Hainaut Carlo Di Antonio aux côtés des communes qui réclament l’enfouissement des lignes

La nouvelle est arrivée hier à l’hôtel de ville de Nivelles et elle réjouit le collège communal aclot. Le permis octroyé pour le renouvellement de la ligne à haute tension qui court de Gouy en Hainaut jusqu’à Oisquercq (Tubize) est finalement refusé par le gouvernement wallon.

Il avait été octroyé par les fonctionnaires délégués des deux provinces alors qu’à la fin de l’an dernier, les communes de Courcelles, de Seneffe, de Nivelles et d’Ittre avaient remis un avis défavorable dans le cadre de la procédure.

Ces communes ne refusaient pas le passage de la ligne à haute tension, mais elles estimaient qu’il était plus adéquat d’enfouir ce genre d’infrastructures, d’autant que cela se fait de plus en plus dans d’autres régions d’Europe, et que la nouvelle ligne devait être posée pour les 60 ans à venir. Elia Asset, qui demandait un permis pour démolir la ligne existante et replacer des poteaux supportant de nouveaux câbles aériens estimait de son côté que cette solution n’était pas crédible.

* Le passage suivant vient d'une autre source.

(** A returned result comes from a program the solver accepted. *)
Lemma optimal_set_cover_milp_inv r :
  milp = Ok (Some r) ->
  exists model selected covered fraction is_optimal,
    build = Ok model /\
    extract_solution coverage_sets (snd (cbc_solve lib model)) 0 candidates [] ∅
      = Ok (selected, covered) /\
    py_truediv (Qlen (size covered)) (Qlen (length sample_points)) = Ok fraction /\
    r = mkResult selected fraction ((1 - fraction) * aoi_area_m2)
          (length candidates) (length selected) "milp" (Some is_optimal).
Proof.
  unfold optimal_set_cover_milp.
  destruct (ORTOOLS_AVAILABLE lib); simpl; [|discriminate].
  destruct (cbc_created lib); simpl; [|discriminate].
  destruct build as [model|e]; simpl; [|discriminate].
  destruct (cbc_solve lib model) as [status value] eqn:Hsolve. simpl.
  intros Hres.
  assert (exists is_optimal,
            (extract_solution coverage_sets value 0 candidates [] ∅ ≫=
               λ '(selected, covered_points_set),
                 py_truediv (Qlen (size covered_points_set)) (Qlen (length sample_points)) ≫=
                   λ coverage_fraction,
                     Ok (Some (mkResult selected coverage_fraction
                                 ((1 - coverage_fraction) * aoi_area_m2)
                                 (length candidates) (length selected) "milp"
                                 (Some is_optimal)))) = Ok (Some r)) as [is_optimal Hrun].
  { destruct status; try discriminate; eauto. }
  clear Hres.
  destruct (extract_solution _ _ _ _ _ _) as [[selected covered]|e] eqn:Hext;
    simpl in Hrun; [|discriminate].
  destruct (py_truediv _ _) as [fraction|e] eqn:Hdiv; simpl in Hrun; [|discriminate].
  injection Hrun as <-.
  exists model, selected, covered, fraction, is_optimal.
  rewrite Hsolve. simpl.
  split; [reflexivity|]. split; [exact Hext|]. split; [exact Hdiv|reflexivity].
Qed.

(** A status other than [OPTIMAL] and [FEASIBLE] makes the function return
    [None]. *)
Lemma optimal_set_cover_milp_failure model :
  build = Ok model ->
  fst (cbc_solve lib model) <> OPTIMAL ->
  fst (cbc_solve lib model) <> FEASIBLE ->
  milp = Ok None.
Proof.
  intros Hbuild Hopt Hfeas. unfold optimal_set_cover_milp.
  destruct (ORTOOLS_AVAILABLE lib); simpl; [|reflexivity].
  destruct (cbc_created lib); simpl; [|reflexivity].
  rewrite Hbuild. simpl.
  destruct (cbc_solve lib model) as [status value]. simpl in *.
  destruct status; congruence.
Qed.

(** The positions the extraction loop keeps are a sublist of the candidate
    positions. *)
Lemma extract_solution_sublist value (cs : list (CoverageCandidate (G:=G))) :
  forall j selected covered selected' covered',
  extract_solution coverage_sets value j cs selected covered
    = Ok (selected', covered') ->
  exists kept, selected' = selected ++ kept /\ sublist kept (index <$> cs).
Proof.
  induction cs as [|c rest IH]; intros j selected covered selected' covered' Hext;
    simpl in Hext.
  - injection Hext as <- <-. exists []. rewrite app_nil_r. split; [reflexivity|constructor].
  - destruct (Qgtb (value j) (1 # 2)).
    + destruct (py_index coverage_sets j) as [cov|e]; simpl in Hext; [|discriminate].
      destruct (IH _ _ _ _ _ Hext) as (kept & -> & Hsub).
      exists (index c :: kept). rewrite <- app_assoc. split; [reflexivity|].
      simpl. now constructor.
    + destruct (IH _ _ _ _ _ Hext) as (kept & -> & Hsub).
      exists kept. split; [reflexivity|]. simpl. now constructor.
Qed.
(** [walk] with the program's function stops at the first error of the
    traversal order, having sent the regular files met before it. *)
Lemma walk_walkFn (Join : path -> string -> path) (node : FsNode) :
  forall (p : path) (sent : list path) (out : list Event),
  walk Join walkFn p node (sent, out)
  = match firstError (preorder Join p node) with
    | None =>
        ((sent ++ regularFiles (beforeError (preorder Join p node)), out),
         None)
    | Some (q, e) =>
        ((sent ++ regularFiles (beforeError (preorder Join p node)),
          out ++ [PrintAccessError q e]), Some (Failed e))
    end.
Proof.
  induction node as [e|regular|listing entries IH] using FsNode_nested_ind;
    intros p sent out.
  - cbn. rewrite app_nil_r. reflexivity.
  - destruct regular; cbn; rewrite ?app_nil_r; reflexivity.
  - destruct listing as [e|].
    + cbn. rewrite app_nil_r. reflexivity.
    + cbn -[beforeError firstError regularFiles].
      cbn [beforeError firstError regularFiles].
      revert sent out.
      induction IH as [|[name child] rest Hchild _ IHrest]; intros sent out.
      * cbn. rewrite app_nil_r. reflexivity.
      * cbn [snd] in Hchild. rewrite Hchild.
        rewrite firstError_app, beforeError_app.
        destruct (firstError (preorder Join (Join p name) child))
          as [[q e]|] eqn:E.
        -- rewrite keepsGoing_Failed. reflexivity.
        -- rewrite IHrest. rewrite regularFiles_app, app_assoc.
           rewrite (beforeError_all _ E). reflexivity.
Qed.

(** C3, as stated, fails: the directory [private] cannot be listed, and the
    regular file [z.txt] next to it is never sent to the workers. *)
Lemma subtree_error_keeps_siblings_counterexample :
  ~ (forall (Join : path -> string -> path) (root : path)
            (entries : list (string * FsNode)) (name : string),
        In (name, File true) entries ->
        In (Join root name) (walker Join root (Dir None entries)).1).
Proof.
  intros H.
  specialize (H backslashJoin "C:\data"%string
                [("a.txt"%string, File true);
                 ("private"%string,
                  Dir (Some ErrPermission) [("x"%string, File true)]);
                 ("z.txt"%string, File true)]
                "z.txt"%string).
  cbn in H. destruct H as [H|[]]; [|discriminate H].
  right. right. left. reflexivity.
Qed.
(** When the predicate answers true it has logged the failed parse of
    [SYSTEMD_OFFLINE], if the variable gave no value, and nothing else. *)
Lemma running_in_chroot_or_offline_true (w w1 : World) :
  running_in_chroot_or_offline w = Ok true w1 ->
  w1 = if env_bool w "SYSTEMD_OFFLINE" <? 0
       then emit (EvLog LOG_DEBUG (env_bool w "SYSTEMD_OFFLINE")
                    "Parsing SYSTEMD_OFFLINE: %m") w
       else w.
Proof.
  unfold running_in_chroot_or_offline; unfold_c.
  destruct (env_bool w "SYSTEMD_OFFLINE" <? 0).
  - cbv beta iota. rewrite !chroot_probe_emit.
    destruct (chroot_probe w <? 0); [discriminate|].
    destruct (chroot_probe w >? 0); [|discriminate].
    intros H. now inversion H.
  - destruct (env_bool w "SYSTEMD_OFFLINE" =? 0); [discriminate|].
    intros H. now inversion H.
Qed.

(** C4 (amended). For a matched entry flagged online-only, when
    [running_in_chroot_or_offline] answers true (leaving the state [w1]):
    with the argument count within the bounds of the entry,
    [dispatch_verb] returns [0], the value of success, and calls no
    handler; what it adds to the trace is the notice, logged at info
    level, and before it the one debug line of the predicate when
    [SYSTEMD_OFFLINE] is unset or does not parse, nothing when it parses
    to true. With the count outside the bounds the outcome is the error
    [-EINVAL] of the argument-count check, which comes first. *)
Theorem dispatch_verb_offline_skip (argc : Z) (argv : Argv)
    (userdata : Userdata) (w w1 : World) (name : option string)
    (pre post : list Verb) (v : Verb) (h : Handler) :
  Matched argc argv w name pre v h ->
  has_flag v VERB_ONLINE_ONLY = true ->
  running_in_chroot_or_offline w = Ok true w1 ->
  let n := effective_left name argc (optind w) in
  let run := dispatch_verb argc argv (pre ++ v :: post) userdata w in
  let r := env_bool w "SYSTEMD_OFFLINE" in
  (min_ok v n -> max_ok v n ->
   run = Ok 0 (emit (skip_notice name) w1) /\
   calls (emit (skip_notice name) w1) = calls w /\
   trace (emit (skip_notice name) w1) =
   trace w ++
   (if r <? 0 then [EvLog LOG_DEBUG r "Parsing SYSTEMD_OFFLINE: %m"] else []) ++
   [skip_notice name]) /\
  (~ (min_ok v n /\ max_ok v n) ->
   exists msg, run = Ok (- EINVAL) (emit (EvLog LOG_ERR 0 msg) w)).
Proof.
  intros Hm Hf Hp n run r.
  assert (skip_offline v w = Ok true w1) as Hs
    by (unfold skip_offline; now rewrite Hf).
  split.
  - intros Hmin Hmax. unfold run.
    rewrite (dispatch_verb_run _ _ _ _ _ _ _ _ _ Hm Hmin Hmax).
    rewrite (run_verb_skipped _ _ _ _ _ _ _ _ Hs).
    split; [reflexivity|]. split.
    + destruct (skip_offline_inv _ _ _ _ Hs) as (Hc & _).
      unfold skip_notice. destruct name; now rewrite calls_emit_log.
    + rewrite (running_in_chroot_or_offline_true _ _ Hp). fold r.
      destruct (r <? 0); simpl; [|reflexivity].
      now rewrite <- app_assoc.
  - intros Hno.
    destruct (bounds_dec v n) as [[Ha Hb]|[(Hmin & Ha & Hb)|Hok]].
    + eexists. exact (dispatch_verb_too_few _ _ _ _ _ _ post _ _ Hm Ha Hb).
    + eexists. exact (dispatch_verb_too_many _ _ _ _ _ _ post _ _ Hm Hmin Ha Hb).
    + contradiction.
Qed.

(** C5. For a matched entry flagged as requiring root, when the argument
    count is within bounds and the online-only gate does not skip (leaving
    the state [w1]), a negative result of [must_be_root] is what
    [dispatch_verb] returns, in the state [w1] as it is: no handler is
    called. *)
Theorem dispatch_verb_privilege_denied (argc : Z) (argv : Argv)
    (userdata : Userdata) (w w1 : World) (name : option string)
    (pre post : list Verb) (v : Verb) (h : Handler) :
  Matched argc argv w name pre v h ->
  min_ok v (effective_left name argc (optind w)) ->
  max_ok v (effective_left name argc (optind w)) ->
  skip_offline v w = Ok false w1 ->
  has_flag v VERB_MUST_BE_ROOT = true ->
  root_check w < 0 ->
  dispatch_verb argc argv (pre ++ v :: post) userdata w =
  Ok (root_check w) w1 /\
  calls w1 = calls w.
Proof.
  intros Hm Hmin Hmax Hs Hf Hr.
  destruct (skip_offline_inv _ _ _ _ Hs) as (Hc & _ & Hrc).
  rewrite (dispatch_verb_run _ _ _ _ _ _ _ _ _ Hm Hmin Hmax).
  rewrite <- Hrc in *.
  split; [|exact Hc].
  now apply run_verb_denied.
Qed.
(** * The deterministic rule engine and the message resolver

    A shallow embedding of [engine/rule_engine.py] and
    [engine/message_resolver.py]: JSON values as an inductive type, Python's
    string and comparison primitives as functions on them, exceptions as an
    explicit result type, and the two classes as records with their methods
    as functions on those records.  Around them, what feeds them and what
    calls them: the mock data sources of [engine/data_sources.py], the
    keyword extraction of [engine/context_extractor.py], the two pipeline
    functions of [api/chat.py] with the response model of [api/models.py],
    and the validation helpers of [api/admin.py]. *)

From Stdlib Require Import List String Ascii ZArith Bool Arith Lia.
From Stdlib Require Import SpecFloat DecimalString Sorted Permutation.
From Stdlib Require OrderedTypeEx.
Import ListNotations.

#[local] Set Warnings "-register-all".

Local Open Scope string_scope.
Local Open Scope list_scope.

(* ================================================================== *)
(** ** Python strings *)

(** A [str] is a sequence of code points; the embedding covers the code
    points 0..255, one [ascii] each. *)
Module PyStr.

Definition nl : string := String "010"%char EmptyString.

(** [str.isspace] on one code point below 256. *)
Definition is_space (c : ascii) : bool :=
  let n := nat_of_ascii c in
  (((9 <=? n) && (n <=? 13)) || ((28 <=? n) && (n <=? 32))
   || (n =? 133) || (n =? 160))%nat.

(** [str.lower] on one code point below 256: A-Z and the Latin-1 capitals
    (all of 192..222 but the multiplication sign 215) move up by 32. *)
Definition lower_char (c : ascii) : ascii :=
  let n := nat_of_ascii c in
  if (((65 <=? n) && (n <=? 90))
      || ((192 <=? n) && (n <=? 222) && negb (n =? 215)))%nat
  then ascii_of_nat (n + 32) else c.

Fixpoint lower (s : string) : string :=
  match s with
  | EmptyString => EmptyString
  | String c s' => String (lower_char c) (lower s')
  end.

Fixpoint lstrip (s : string) : string :=
  match s with
  | EmptyString => EmptyString
  | String c s' => if is_space c then lstrip s' else s
  end.

Fixpoint rstrip (s : string) : string :=
  match s with
  | EmptyString => EmptyString
  | String c s' =>
      match rstrip s' with
      | EmptyString => if is_space c then EmptyString else String c EmptyString
      | r => String c r
      end
  end.
(** * quran-json: the download pipeline of [quran-api.cjs]

    A shallow embedding of the command-line tool that fetches the five
    per-chapter fragments of the Quran.com API, merges them by position into
    one record per ayah and writes one JSON document per surah.

    - JSON data is the type [value]; a JavaScript object is a finite map from
      property names to values, an array is a list.
    - Code that can throw returns a [result]; code that also talks to the
      network, the console, the clock or the file system is a function of the
      [World] it runs in.
    - JSON numbers are modelled by integers, which is what every number the
      tool branches on (ids, lengths, resource ids) is.
    - The definitions come first, in the order of the source; the
      properties follow. *)

From Stdlib Require Import ZArith String Ascii List Bool Lia Sorted.
From stdpp Require Import base option list gmap strings pretty.
Import ListNotations.

Set Warnings "-register-all".

(* ====================================================================== *)
(** ** Strings *)
(* ====================================================================== *)

(** A string stands for its sequence of code units.  The tool inspects
    ASCII only: it compares with ASCII literals and its regular expressions
    name the ASCII letters, digits and the hyphen; every other unit is a
    non-alphanumeric for them and is left alone by [toLowerCase] here.  (The
    language lowers two letters outside ASCII, the Kelvin sign and the
    dotted capital I, onto ASCII letters; names with these two are not
    covered.)  Arabic text is only copied. *)
Module JsString.

Definition in_range (lo hi : nat) (c : ascii) : bool :=
  let n := nat_of_ascii c in (lo <=? n)%nat && (n <=? hi)%nat.

Definition is_upper : ascii -> bool := in_range 65 90.
Definition is_lower : ascii -> bool := in_range 97 122.
Definition is_digit : ascii -> bool := in_range 48 57.

Definition hyphen : ascii := "-"%char.
Definition is_hyphen (c : ascii) : bool := Ascii.eqb c hyphen.

Definition lower_char (c : ascii) : ascii :=
  if is_upper c then ascii_of_nat (nat_of_ascii c + 32) else c.

(** [s.toLowerCase()] *)
Fixpoint toLowerCase (s : string) : string :=
  match s with
  | EmptyString => EmptyString
  | String c rest => String (lower_char c) (toLowerCase rest)
  end.

(** [s.replace(/[^a-z0-9]/g, '-')] *)
Fixpoint replace_non_alnum (s : string) : string :=
  match s with
  | EmptyString => EmptyString
  | String c rest =>
      String (if is_lower c || is_digit c then c else hyphen)
             (replace_non_alnum rest)
  end.

(** [s.replace(/-+/g, '-')]: of every maximal run of hyphens one is kept
    (here the last one; the units of a run are all the same). *)
Fixpoint collapse_hyphens (s : string) : string :=
  match s with
  | EmptyString => EmptyString
  | String c rest =>
      match rest with
      | String d _ =>
          if is_hyphen c && is_hyphen d then collapse_hyphens rest
          else String c (collapse_hyphens rest)
      | EmptyString => String c EmptyString
      end
  end.

(** [s.replace(/^-|-$/g, '')]: the first alternative can only match at
    index 0 and the second only at the last index, so the replacement
    removes one hyphen at the front, if there is one, and then one hyphen
    at the end of what is left, if there is one. *)
Definition strip_first_hyphen (s : string) : string :=
  match s with
  | String c rest => if is_hyphen c then rest else s
  | EmptyString => EmptyString
  end.

Fixpoint strip_last_hyphen (s : string) : string :=
  match s with
  | EmptyString => EmptyString
  | String c rest =>
      match rest with
      | EmptyString => if is_hyphen c then EmptyString else s
      | String _ _ => String c (strip_last_hyphen rest)
      end
  end.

Le permis avait finalement été octroyé mais les communes concernées se sont groupées pour introduire un recours auprès de la Région wallonne. Et le ministre wallon de l’Aménagement du territoire, Carlo Di Antonio, s’est finalement rangé aux côtés des communes. Le permis est officiellement refusé. "C’est une bonne nouvelle parce que notre demande était fondée sur une vision à long terme, réagissait hier Pascal Rigot (Ecolo), l’échevin nivellois du Développement durable. Même si pour le territoire de Nivelles, cette ligne a peu d’impact sur l’habitat puisqu’elle passe surtout dans la campagne du côté de Bornival, on sait que les câbles aériens posent des problèmes environnementaux et sanitaires. Pourquoi ne pas les faire passer sous la terre, puisque cela se fait ailleurs ?"

La partie n’est cependant pas encore jouée. Elia Asset peut encore aller devant le Conseil d’État pour contester la décision du ministre… "Je vais prendre des contacts prochainement pour savoir quelle est leur intention", indique Pascal Rigot.